EPITOPE SPECIFICITY OF MONOCLONAL-ANTIBODIES AGAINST NEWCASTLE-DISEASE VIRUS - COMPETITIVE FLUOROGENIC ENZYME-IMMUNOASSAY

A test to determine the epitope specificity of monoclonal antibodies (MCA) was developed for hybridoma clones producing antibodies against Newcastle disease virus (NDV). The virus was first immobilized on nitrocellulose membranes of Millititer(TM) HA plates. Dilutions of MCA were then added, singly, or simultaneously in pairs, and bound antibody was quantitated with alkaline phosphatase-labelled detector antibody and a fluorogenic substrate, 4-methylumbelliferyl phosphate (4-MUP). Fluorescence count was measured fluorometrically.

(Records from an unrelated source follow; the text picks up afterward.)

Set Default Proof Using "Type".

(** ** Python text *)

(** A Python [str] is a sequence of Unicode code points. *)
Abbreviation char := N (only parsing).
Abbreviation str := (list N) (only parsing).

(** A literal of the source, written as a Rocq string of ASCII characters. *)
Fixpoint lit (s : string) : str :=
  match s with
  | EmptyString => []
  | String a s' => N_of_ascii a :: lit s'
  end.

Definition LF : char := 10%N.
Definition CR : char := 13%N.

(** The line boundaries of [str.splitlines]: \n, \v, \f, \r, the three
    separators \x1c \x1d \x1e, NEL \x85, and the Unicode line and paragraph
    separators U+2028 and U+2029. *)
Definition is_linebreak (c : char) : bool :=
  ((10 <=? c) && (c <=? 13) || (28 <=? c) && (c <=? 30) || (c =? 133)
   || (c =? 8232) || (c =? 8233))%N.

(** [str.isspace] on one code point, which is what [str.strip()] removes. *)
Definition is_space (c : char) : bool :=
  ((9 <=? c) && (c <=? 13) || (28 <=? c) && (c <=? 32) || (c =? 133)
   || (c =? 160) || (c =? 5760) || (8192 <=? c) && (c <=? 8202)
   || (c =? 8232) || (c =? 8233) || (c =? 8239) || (c =? 8287)
   || (c =? 12288))%N.

(** *** [str.splitlines()]

    CPython scans the text once.  It collects characters up to the next
    line boundary, emits them as one entry without the boundary, reads
    \r\n as a single boundary, and at the end of the text emits what is
    left only when something is left.  [cur] is the line collected so far. *)
Fixpoint splitlines_from (cur : str) (s : str) : list str :=
  match s with
  | [] => match cur with [] => [] | _ => [cur] end
  | c :: rest =>
      if is_linebreak c then
        cur :: (if (c =? CR)%N then
                  match rest with
                  | c' :: rest' =>
                      if (c' =? LF)%N then splitlines_from [] rest'
                      else splitlines_from [] rest
                  | [] => splitlines_from [] rest
                  end
                else splitlines_from [] rest)
      else splitlines_from (cur ++ [c]) rest
  end.

Definition splitlines (s : str) : list str := splitlines_from [] s.

(** *** Universal newlines

    [open(path)] opens in text mode with [newline=None]: on reading, \r\n
    and a lone \r are both handed to the program as \n. *)
Fixpoint translate_newlines (s : str) : str :=
  match s with
  | [] => []
  | c :: rest =>
      if (c =? CR)%N then
        LF :: match rest with
              | c' :: rest' =>
                  if (c' =? LF)%N then translate_newlines rest'
                  else translate_newlines rest
              | [] => translate_newlines rest
              end
      else c :: translate_newlines rest
  end.

(** ** The host: file system, open files, registered packages *)

(** What is found under a path.  A file carries its permission to be read
    and its contents as text; [None] stands for bytes that the locale's
    encoding cannot decode. *)
Inductive node :=
| Directory
| File (readable : bool) (text : option str).

(** The exceptions: those that [open] and [read] raise, and whatever
    setuptools raises inside [setup]. *)
Inductive exn :=
| FileNotFoundError (path : string)
| IsADirectoryError (path : string)
| PermissionError (path : string)
| UnicodeDecodeError
| SetupError (message : string).

(** A keyword argument of [setup] is a string or a list of strings. *)
Inductive value :=
| Str (s : str)
| StrList (l : list str).

Record host := Host {
  fs : gmap string node;
  open_files : list string;
  registered : list (list (string * value))
}.

(** Computations that read and change the host and may raise. *)
Definition M (A : Type) : Type := host -> (exn + A) * host.

Definition ret {A} (a : A) : M A := fun h => (inr a, h).

Definition raise {A} (e : exn) : M A := fun h => (inl e, h).

Definition bind {A B} (m : M A) (k : A -> M B) : M B :=
  fun h =>
    match m h with
    | (inl e, h') => (inl e, h')
    | (inr a, h') => k a h'
    end.

Notation "x <- m ;; k" := (bind m (fun x => k))
  (at level 100, m at next level, right associativity).

(** [open(path)], for reading in text mode. *)
Definition open (path : string) : M string :=
  fun h =>
    match fs h !! path with
    | None => raise (FileNotFoundError path) h
    | Some Directory => raise (IsADirectoryError path) h
    | Some (File false _) => raise (PermissionError path) h
    | Some (File true _) =>
        (inr path, Host (fs h) (path :: open_files h) (registered h))
    end.

(** [f.read()] on the file opened as [f]: the whole text, newlines
    translated, or [UnicodeDecodeError] when the bytes do not decode. *)
Definition read (f : string) : M str :=
  fun h =>
    match fs h !! f with
    | Some (File _ (Some text)) => (inr (translate_newlines text), h)
    | _ => raise UnicodeDecodeError h
    end.

Fixpoint remove_first (f : string) (l : list string) : list string :=
  match l with
  | [] => []
  | g :: l' => if String.eqb f g then l' else g :: remove_first f l'
  end.

Definition close (f : string) : M unit :=
  fun h => (inr tt, Host (fs h) (remove_first f (open_files h)) (registered h)).

(** [with open(path) as f: body]: the file is closed when the body is left,
    by its end or by an exception, and an exception goes on. *)
Definition with_open {A} (path : string) (body : string -> M A) : M A :=
  f <- open path ;;
  fun h =>
    let '(r, h') := body f h in
    let '(_, h'') := close f h' in
    (r, h'').

Definition requirements_txt : string := "requirements.txt".

Section Script.

(** The two setuptools functions the script calls are not part of the
    repository: the script is read for every behaviour of them.
    [find_packages()] scans the source tree; [setup(...)] may raise and
    may change the file system. *)
Variable find_packages : gmap string node -> list str.
Variable host_setup :
  list (string * value) -> gmap string node -> (exn + unit) * gmap string node.

Definition call_find_packages : M (list str) :=
  fun h => (inr (find_packages (fs h)), h).

(** The call [setup(...)] with keyword arguments [kw]: the call is
    recorded in [registered], then setuptools does its work. *)
Definition call_setup (kw : list (string * value)) : M unit :=
  fun h =>
    let '(r, fs') := host_setup kw (fs h) in
    (r, Host fs' (open_files h) (registered h ++ [kw])).

(** Lines 3-4 of the script. *)
Definition read_requirements : M (list str) :=
  with_open requirements_txt (fun f =>
    data <- read f ;;
    ret (splitlines data)).

(** The keyword arguments written on lines 7-11. *)
Definition metadata (packages requirements : list str)
  : list (string * value) :=
  [ ("name", Str (lit "Machine Efficiency Prediction"));
    ("version", Str (lit "0.1"));
    ("author", Str (lit "David G"));
    ("packages", StrList packages);
    ("install_requires", StrList requirements) ].

(** Everything the script does before it enters [setup]: the manifest is
    read and the arguments of the call are evaluated. *)
Definition descriptor : M (list (string * value)) :=
  requirements <- read_requirements ;;
  packages <- call_find_packages ;;
  ret (metadata packages requirements).

(** The script. *)
Definition setup_py : M unit :=
  kw <- descriptor ;;
  call_setup kw.

End Script.

(** ** Vocabulary of the specification *)

(** The manifest as the script can read it: its text when the file is
    there, may be read and decodes. *)
Definition manifest_text (h : host) : option str :=
  match fs h !! requirements_txt with
  | Some (File true (Some text)) => Some text
  | _ => None
  end.

(** The one error kind of the specification: the exceptions of opening and
    reading the manifest. *)
Definition ManifestUnreadable (e : exn) : Prop :=
  e = FileNotFoundError requirements_txt
  \/ e = IsADirectoryError requirements_txt
  \/ e = PermissionError requirements_txt
  \/ e = UnicodeDecodeError.

(** The exception of opening and reading what is found under the path of
    the manifest, when that is no text that can be read. *)
Definition manifest_error (n : option node) : exn :=
  match n with
  | None => FileNotFoundError requirements_txt
  | Some Directory => IsADirectoryError requirements_txt
  | Some (File false _) => PermissionError requirements_txt
  | Some (File true _) => UnicodeDecodeError
  end.

(** The requirements list of a manifest with contents [text]. *)
Definition requirements_of (text : str) : list str :=
  splitlines (translate_newlines text).

(** The value of a keyword argument. *)
Fixpoint field (k : string) (kw : list (string * value)) : option value :=
  match kw with
  | [] => None
  | (k', v) :: kw' => if String.eqb k k' then Some v else field k kw'
  end.

(** A line is text without line boundaries. *)
Definition breakfree (l : str) : Prop :=
  Forall (fun c => is_linebreak c = false) l.

(** What ends a line: one line-boundary character, or \r\n. *)
Inductive terminator : str -> Prop :=
| terminator_crlf : terminator [CR; LF]
| terminator_char c : is_linebreak c = true -> terminator [c].

Definition starts_with_LF (s : str) : bool :=
  match s with
  | c :: _ => (c =? LF)%N
  | [] => false
  end.

(** [lines_of text ls]: the text is the lines [ls] in order, each followed
    by a terminator, which may be missing after a last line that is not
    empty.  A \r that ends a line is not followed by \n, as the two together
    are one terminator. *)
Inductive lines_of : str -> list str -> Prop :=
| lines_of_nil : lines_of [] []
| lines_of_last l :
    l <> [] -> breakfree l -> lines_of l [l]
| lines_of_cons l t rest ls :
    breakfree l -> terminator t ->
    (t = [CR] -> starts_with_LF rest = false) ->
    lines_of rest ls ->
    lines_of (l ++ t ++ rest) (l :: ls).

(** [str.strip()]: whitespace removed at both ends. *)
Fixpoint lstrip (s : str) : str :=
  match s with
  | [] => []
  | c :: s' => if is_space c then lstrip s' else s
  end.

Definition strip (s : str) : str := rev (lstrip (rev (lstrip s))).

Definition nonempty (l : str) : bool :=
  match l with [] => false | _ => true end.

(** Hosts and host functions to run the script on. *)
Definition manifest_host (text : str) : host :=
  Host {[ requirements_txt := File true (Some text) ]} [] [].

Definition no_packages : gmap string node -> list str := fun _ => [].

Definition setup_accepts
  : list (string * value) -> gmap string node -> (exn + unit) * gmap string node :=
  fun _ m => (inr tt, m).

(** A setuptools that refuses the record, as it does for a requirement
    that is no valid specifier. *)
Definition setup_rejects
  : list (string * value) -> gmap string node -> (exn + unit) * gmap string node :=
  fun _ m => (inl (SetupError "invalid requirement specifier"), m).

(** A manifest that can be read and names no valid requirement. *)
Definition open_pin_text : str := lit "numpy==" ++ [LF].

(** Manifests to run the script on: the example of the specification, a
    manifest with a blank line, one with spaces around a name, one written
    with \r\n. *)
Definition example_text : str :=
  lit "numpy==1.21.0" ++ [LF] ++ lit "pandas" ++ [LF].

Definition blank_text : str :=
  lit "numpy" ++ [LF; LF] ++ lit "pandas" ++ [LF].

Definition padded_text : str := lit "  numpy  " ++ [LF].

Definition dos_text : str :=
  lit "numpy" ++ [CR; LF; CR; LF] ++ lit "pandas" ++ [CR; LF].

(** A host with more than the manifest in its source tree, and a
    [find_packages] that finds a package. *)
Definition project_host (text : str) : host :=
  Host (<[ "src" := Directory ]> {[ requirements_txt := File true (Some text) ]})
       [] [].

Definition one_package : gmap string node -> list str := fun _ => [lit "src"].

(** A host without a manifest. *)
Definition bare_host : host := Host ∅ [] [].

(** The text of a file written line after line, each line followed by the
    end-of-line marker [eol]. *)
Definition unlines (eol : str) (ls : list str) : str :=
  concat (map (fun l => l ++ eol) ls).

(** The characters of a text that are no line boundaries. *)
Definition not_linebreak (c : char) : bool := negb (is_linebreak c).

(** ** The text functions *)

Example splitlines_ex1 :
  splitlines (lit "a" ++ [CR; LF] ++ lit "b" ++ [LF; LF] ++ lit "c")
  = [lit "a"; lit "b"; []; lit "c"].
Proof. reflexivity. Qed.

Additivity indices were calculated and plotted against dilutions of paired MCA. Antibodies that recognized identical epitopes displayed non-additivity at saturating antibody dilutions, followed by partial additivity and by total additivity at low, non-saturating dilutions. In contrast, MCA that recognized distinct epitopes exhibited total additivity throughout the curve. MCA that exhibited partial additivity were interpreted as competing for overlapping shared epitopes, or, distinct epitopes in close proximity, resulting in steric hinderance.